Kurschattenerbe
Mit geröteten Wangen stand die Kleine da und versuchte gerade, einen mit Wein gefüllten Krug zu stemmen. »Na, wart no a bissl, bis die Gäscht kemmen.« Martha blickte liebevoll auf das Mädchen. Eine Schönheit war sie zwar nicht – die flachsblonden Haare hingen ihr strähnig auf die Schultern und die Krankenkassenbrille schmeichelte ihr auch nicht gerade. Dafür war die Gitsch 1 tüchtig. Erst zwölf Jahre alt und half bereits überall mit. Aus der würde was werden, da war sich Martha sicher.
*
Eine andere Mutter betrachtete ihre Tochter gerade weniger wohlwollend. Kateryna Maximowa saß im Fonds des Wagens, der sie zum Schloss Tirol brachte. Neben ihr hatte sich die 13-jährige Sascha in den Sitz gelümmelt. Man sah ihr den Widerwillen deutlich an. So sehr Kateryna dazu tendierte, ihre Tochter zu verwöhnen und ihr ihren Willen zu lassen – hatte sie diesmal darauf bestanden, dass das Mädchen sie zur heutigen Soirée begleitete. Sie wollte sie nicht der Obhut von Victor und Juri überlassen, der beiden Bodyguards, die sie auf Wunsch ihres Managers und Vertrauten Tony Perathoner engagiert hatte.

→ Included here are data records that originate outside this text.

Lemma cache_hit_cached k rc :
  cached_state (match rc with
                | Err x => Err x
                | Ok h => if decide (h = ∅) then Ok None else Ok (Some (decode_state h))
                end) =
  match cache_hit (mkEvent (Rd (RHGetAll k)) rc) with
  | Some st => (true, st) | None => (false, zero_state)
  end.
Proof. unfold cache_hit. cbn. destruct rc as [h|]; [|done]. by destruct (decide (h = ∅)). Qed.

(** C16: the epoch check on heartbeats.  For arbitrary replies of Redis and
    Postgres, a heartbeat is acknowledged only if its epoch equals the one the
    handler read, from the cache or, on a miss, from the row of a worker that
    is neither DEAD nor OFFLINE; the drain flag returned is the one read there.
    (On a cache hit nothing checks that the worker is alive:
    [Divergences.dead_worker_can_return_unregistered].)
    A job is handed over only when the cache showed the worker BUSY, the worker
    reported no job, and Postgres answered that the job is ASSIGNED.  A
    rejected heartbeat has written nothing anywhere. *)
Theorem heartbeat_epoch_check s req tr r :
  trace (handleHeartbeat s req) tr r ->
  match r with
  | Status _ _ => Forall (fun ev => is_write ev = false) tr
  | Reply resp =>
      hb_worker_id req <> "" /\ hr_acknowledged resp = true /\
      known_worker tr = Some (hb_epoch req, hr_drain_requested resp) /\
      match hr_assignment resp with
      | None => True
      | Some a => string_of_ptr (hb_current_job_id req) = "" /\
          (exists ev st, ev ∈ tr /\ cache_hit ev = Some st /\ ws_Status st = "BUSY") /\
          exists ev j, ev ∈ tr /\ assigned_job_seen ev = Some j /\
            a = mkJobAssignment (J_ID j) (hb_epoch req) (J_Repository j) (J_Branch j) (J_CommitSHA j)
      end
  end.
Proof.
  unfold handleHeartbeat. case_decide as Hid; [intros [-> ->]; constructor|].
  cbn [bind GetState rdc trigger]. intros (rc & tr1 & -> & H). simpl in H.
  rewrite (cache_hit_cached (stateKey (hb_worker_id req))) in H.
  set (ev := mkEvent (Rd (RHGetAll (stateKey (hb_worker_id req)))) rc) in *.
  unfold known_worker. destruct (cache_hit ev) as [st|] eqn:Hev; simpl in H.
  - case_decide as Hep; [destruct H as [-> ->]; by repeat constructor|].
    rewrite <- Hep in H. apply (heartbeat_accepted_trace s req true st) in H as (a & -> & Ha).
    simpl. rewrite Hep. split_and!; try done. destruct a as [a|]; [|done].
    destruct Ha as (_ & Hb & Hj & ev' & j & Hin & Hseen & ->). split; [done|]. split.
    + exists ev, st. split_and!; [left|done..].
    + exists ev', j. rewrite Hep. split_and!; [by right|done..].
  - destruct H as (rg & tr2 & -> & H). destruct rg as [[[ep st] dr]|]; simpl in H.
    2: { destruct H as [-> ->]. by repeat constructor. }
    set (ev2 := mkEvent (Pg (PgGetEpochAndStatus (hb_worker_id req))) (Ok (ep, st, dr))).
    assert (Hlive : live_worker ev2 =
      if decide (st = "DEAD" \/ st = "OFFLINE") then None else Some (ep, dr)) by done.
    destruct (decide (st = "DEAD" \/ st = "OFFLINE")); simpl in H.
    { destruct H as [-> ->]. by repeat constructor. }
    case_decide as Hep; [destruct H as [-> ->]; by repeat constructor|].
    subst ep. apply (heartbeat_accepted_trace s req false zero_state) in H as (a & -> & Ha).
    simpl. split_and!; try done. destruct a as [a|]; [|done]. by destruct Ha as [? _].
Qed.

(** A heartbeat of the restarted worker's previous life. *)
Lemma heartbeat_epoch_check_witness :
  Forall (fun ev => is_write ev = false)
    (events (handleHeartbeat server (heartbeat_a 1 WORKER_STATUS_BUSY (Some "j-1"))) (calm 8 "")
       restarted_world).
Proof.
  assert (E : exists c m, (run (handleHeartbeat server (heartbeat_a 1 WORKER_STATUS_BUSY (Some "j-1")))
    (calm 8 "") restarted_world).1 = Status c m) by (do 2 eexists; vm_compute; reflexivity).
  destruct E as (c & m & E).
  apply (heartbeat_epoch_check server (heartbeat_a 1 WORKER_STATUS_BUSY (Some "j-1"))
           (events (handleHeartbeat server (heartbeat_a 1 WORKER_STATUS_BUSY (Some "j-1"))) (calm 8 "")
              restarted_world) (Status c m)).
  rewrite <- E. apply events_trace.
Defined.

(** The Postgres calls a heartbeat can make. *)
Definition heartbeat_call (req : HeartbeatRequest) {X} (c : call X) : Prop :=
  match c with
  | Pg c =>
      match c with
      | PgUpdateHeartbeatRow k ep _ _ => k = hb_worker_id req /\ ep = hb_epoch req
      | PgMarkRunning j ep => j = string_of_ptr (hb_current_job_id req) /\ ep = hb_epoch req
      | PgGetEpochAndStatus _ | PgSelectJobCreatedAt _ | PgGetJob _ => True
      | _ => False
      end
  | _ => True
  end.

Lemma flush_heartbeat_calls req f c st j :
  all_calls (@heartbeat_call req) (flush_heartbeat (hb_worker_id req) f c (hb_epoch req) st j).
Proof.
  unfold flush_heartbeat, UpdateHeartbeat. apply all_calls_bind; [by destruct f|]. intros due.
  case_match; [|done]. apply all_calls_bind; [|intros [|]; simpl; auto].
  destruct (ptr_of_string j); simpl; [|auto]. split; [done|].
  intros [t|]; simpl; auto.
Qed.

Lemma handleHeartbeat_calls s req :
  all_calls (@heartbeat_call req) (handleHeartbeat s req).
Proof.
  unfold handleHeartbeat. case_decide; [done|]. simpl. split; [done|]. intros rc.
  destruct (cached_state _) as [found cached]. apply all_calls_bind.
  { unfold known_epoch. destruct found; simpl; auto. }
  intros [[ep dr]|]; [|done]. case_decide as E; [done|]. subst ep.
  apply all_calls_bind; [unfold pending_assignment; case_match; simpl; auto|]. intros a.
  apply all_calls_bind; [case_match; simpl; auto|]. intros _.
  apply all_calls_bind; [apply flush_heartbeat_calls|]. simpl. auto.
Qed.

(** How a heartbeat may change the database. *)
Definition heartbeat_effect (req : HeartbeatRequest) (d d' : database) : Prop :=
  (forall k wk, workers d !! k = Some wk -> exists wk', workers d' !! k = Some wk' /\
     w_available_capacity wk' = w_available_capacity wk /\ w_epoch wk' = w_epoch wk /\
     w_drain_requested wk' = w_drain_requested wk /\
     (k <> hb_worker_id req \/ w_epoch wk <> hb_epoch req -> wk' = wk)) /\
  (forall k j, jobs d !! k = Some j -> jobs d' !! k = Some j \/
     (k = string_of_ptr (hb_current_job_id req) /\ j_assignment_epoch j = Some (hb_epoch req) /\
      j_status j = ASSIGNED /\ exists t,
      jobs d' !! k = Some (j_set_started_at (Some t) (j_set_status RUNNING j)))).

Lemma heartbeat_effect_refl req d : heartbeat_effect req d d.
Proof. split; [|by auto]. intros k wk Hk. exists wk. by split_and!. Qed.

Lemma heartbeat_effect_row req d d1 w1 cj s e :
  heartbeat_effect req d d1 -> workers d1 !! hb_worker_id req = Some w1 ->
  w_epoch w1 = hb_epoch req ->
  let w' := w_set_updated_at (pg_now e) (w_set_last_heartbeat (Some (pg_now e))
              (w_set_current_job cj (w_set_status s w1))) in
  heartbeat_effect req d (set_workers (<[hb_worker_id req := w']> (workers d1)) d1).
Proof.
  intros [HW HJ] Hw1 He w'. split; [|exact HJ]. intros k wk Hk.
  destruct (HW k wk Hk) as (wk1 & Hk1 & E1 & E2 & E3 & E4). simpl.
  destruct (decide (hb_worker_id req = k)) as [<-|Hne].
  - rewrite lookup_insert_eq. exists w'. simplify_eq. split_and!; try done.
    intros [?|?]; [done|]. simpl in *. congruence.
  - rewrite lookup_insert_ne by done. eauto 10.
Qed.

Lemma heartbeat_effect_running req d d1 j1 t :
  heartbeat_effect req d d1 ->
  let k := string_of_ptr (hb_current_job_id req) in
  jobs d1 !! k = Some j1 -> j_assignment_epoch j1 = Some (hb_epoch req) -> j_status j1 = ASSIGNED ->
  heartbeat_effect req d
    (set_jobs (<[k := j_set_started_at (Some t) (j_set_status RUNNING j1)]> (jobs d1)) d1).
Proof.
  intros [HW HJ] k Hj1 He Hs. split; [exact HW|]. intros k' j Hj. simpl.
  destruct (decide (k = k')) as [<-|Hne].
  - rewrite lookup_insert_eq. destruct (HJ k j Hj) as [E|(_ & _ & _ & t' & E)]; [|by simplify_eq].
    right. simplify_eq. eauto 10.
  - rewrite lookup_insert_ne by done. auto.
Qed.

Lemma heartbeat_call_effect `{Redis} req d {X} (c : call X) e w :
  heartbeat_call req c -> heartbeat_effect req d (w_db w) ->
  heartbeat_effect req d (w_db (handle c e w).2).
Proof.
  intros Hc HI. destruct c as [B c| | | |]; try (by rewrite handle_not_pg_db).
  destruct (handle_pg_db c e w) as [->| ->]; [done|].
  pose proof (reads_only_pg c) as Hr.
  destruct c; try done; try (by rewrite Hr); simpl in *; destruct Hc as [-> ->].
  - match goal with |- context [UpdateHeartbeatRow ?a ?b ?s ?cj e ?d1] =>
      destruct (UpdateHeartbeatRow_cases a b s cj e d1) as [(r & -> & _)|(st & w1 & _ & Hw & He & _ & ->)] end;
      [done|]. by apply heartbeat_effect_row.
  - match goal with |- context [MarkRunning ?a ?b e ?d1] =>
      destruct (MarkRunning_cases a b e d1) as [->|(j & Hj & He & Hs & ->)] end; [done|].
    by apply heartbeat_effect_running.
Qed.

(** C17: heartbeats are fenced in Postgres too, so a wrong or missing cache
    entry cannot do harm.  For every content of Redis and every fault, a
    heartbeat leaves capacity, epoch and drain request of all workers alone;
    it changes no row but its own worker's, and that only when the row's epoch
    is the one it carries; and the only job it can touch is the one it names,
    from ASSIGNED under that same epoch to RUNNING. *)
Theorem heartbeat_writes_are_fenced `{Redis} s req o w :
  heartbeat_effect req (w_db w) (w_db (run (handleHeartbeat s req) o w).2).
Proof.
  apply (run_preserves (@heartbeat_call req) (fun w' => heartbeat_effect req (w_db w) (w_db w'))).
  - apply handleHeartbeat_calls.
  - intros X c e w'. apply heartbeat_call_effect.
  - apply heartbeat_effect_refl.
Qed.

(** ** Job results *)

#[local] Arguments run : simpl never.

(** The row after an accepted report. *)
Definition reported_row (e : env) (req : ReportJobResultRequest) (j : job_row) : job_row :=
  if decide (jobStatusToDB (rr_status req) = "FAILED") then after_failure e (rr_log_ref req) j
  else j_set_finished (Some (pg_now e)) (ptr_of_string (rr_log_ref req))
         (j_set_status (if decide (jobStatusToDB (rr_status req) = "SUCCESS") then SUCCESS
                        else CANCELLED) j).

(** What recording the result does to the database. *)
Lemma record_result_run `{Redis} req o w j :
  wf_db (w_db w) -> env_fault (o 0%nat) = NoFault -> jobs (w_db w) !! j_id j = Some j ->
  (forall k, j_worker_id j = Some k -> is_Some (workers (w_db w) !! k)) ->
  let '(r, w') := run (record_result (scanJobRow j) req) o w in
  if report_guard (j_created_at j) (rr_assignment_epoch req) j
  then r = Ok (true, job_status_text (j_status (reported_row (o 0%nat) req j))) /\
       workers (w_db w') = workers (w_db w) /\
       jobs (w_db w') = <[j_id j := reported_row (o 0%nat) req j]> (jobs (w_db w))
  else (exists s, r = Ok (false, s)) /\ w_db w' = w_db w.
Proof.
  intros Hwf Ho Hj Hw. unfold record_result, reported_row. case_decide as Hf.
  - unfold pgc, trigger. cbn [bind]. rewrite run_pg by done. cbn [exec_pg scanJobRow J_ID J_CreatedAt J_WorkerID].
    destruct (report_guard _ _ j) eqn:Hg.
    + rewrite (RetryOrFail_accepts _ _ _ _ _ _ _ _ _ Hwf Hw Hj Hg). done.
    + unfold RetryOrFail. run_stmt. rewrite Hj, Hg. split; [by eexists|done].
  - unfold pgc, trigger. cbn [bind]. rewrite run_pg by done. cbn [exec_pg scanJobRow J_ID J_CreatedAt J_WorkerID].
    assert (Hs : job_status_of_text (jobStatusToDB (rr_status req)) =
      Ok (if decide (jobStatusToDB (rr_status req) = "SUCCESS") then SUCCESS else CANCELLED) /\
      jobStatusToDB (rr_status req) =
      job_status_text (if decide (jobStatusToDB (rr_status req) = "SUCCESS") then SUCCESS else CANCELLED)).
    { destruct (jobStatusToDB_final (rr_status req) Hf) as [-> | ->]; done. }
    destruct Hs as [Hs1 Hs2]. unfold Complete. rewrite Hs1. run_stmt.
    unfold update_job, update_where. rewrite Hj. destruct (report_guard _ _ j) eqn:Hg; cbn.
    + split; [by rewrite <- Hs2|done].
    + rewrite set_jobs_id. split; [by eexists|done].
Qed.

(** The row after the worker's slot was given back. *)
Definition freed_row (e : env) (w : worker_row) : worker_row :=
  w_set_updated_at (pg_now e) (w_set_available_capacity
    (Z.min (w_available_capacity w + 1) (w_capacity_slots w))
    (w_set_current_job None (w_set_status (if w_drain_requested w then DRAINING else READY) w))).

Sie müsse der Tatsache, dass sie als Millionärin Personenschutz benötige, endlich ins Auge sehen, hatte Tony wiederholt gesagt. Bis sie ihm schließlich nachgegeben hatte. Daraufhin war er mit Victor und Juri, zwei ehemaligen Olympioniken aus der Ukraine, aufgetaucht, mit denen er bereits während seiner Zeit in Hollywood zusammengearbeitet hatte.
Sie seien absolut zuverlässig, zu ihnen habe er vollstes Vertrauen, hatte er gemeint, und Kateryna hatte ihn gewähren lassen. Sie war nach wie vor überzeugt, dass sie keine Leibwächter nötig hatte. Zumindest konnten sie ein Auge auf Sascha haben, die ein wahrer Wildfang war und sich ständig irgendwo herumtrieb.
Mittlerweile zweifelte Kateryna allerdings an der Fähigkeit der beiden Bodyguards. Sie hatten in erster Linie ihren Sport im Kopf und wollten unbedingt am Wildwasserwettbewerb teilnehmen, der nächstes Wochenende in Meran stattfand. Jede freie Minute nutzten sie, um zu trainieren. Und Sascha verschaffte ihnen genug Freizeit, indem sie die beiden ständig an der Nase herumführte, sie gegeneinander ausspielte und ihnen auf diese Art immer wieder entwischte.
Kateryna hatte das Treiben ihrer Tochter sehr wohl bemerkt. Sie scheute sich jedoch, Saschas Freiheitsdrang allzu sehr einzuschränken. Daher weigerte sie sich auch konsequent, eine Erzieherin für Sascha einzustellen, wie dies in ihren Kreisen üblich war. Immerhin hatte Kateryna die Lehramtsprüfung gemacht und ein paar Jahre unterrichtet. Sie wusste am besten, wie man mit jungen Menschen umging. Aus diesem Grund kam ihr eine Nanny nicht ins Haus, denn sie konnte es selbst nicht leiden, wenn man ihr Vorschriften machte, wie sie sich zu verhalten hatte. Wozu hatte sie denn das ganze Geld erworben, wenn sie es nicht genießen konnte und auf ihre Sicherheit bedacht sein musste?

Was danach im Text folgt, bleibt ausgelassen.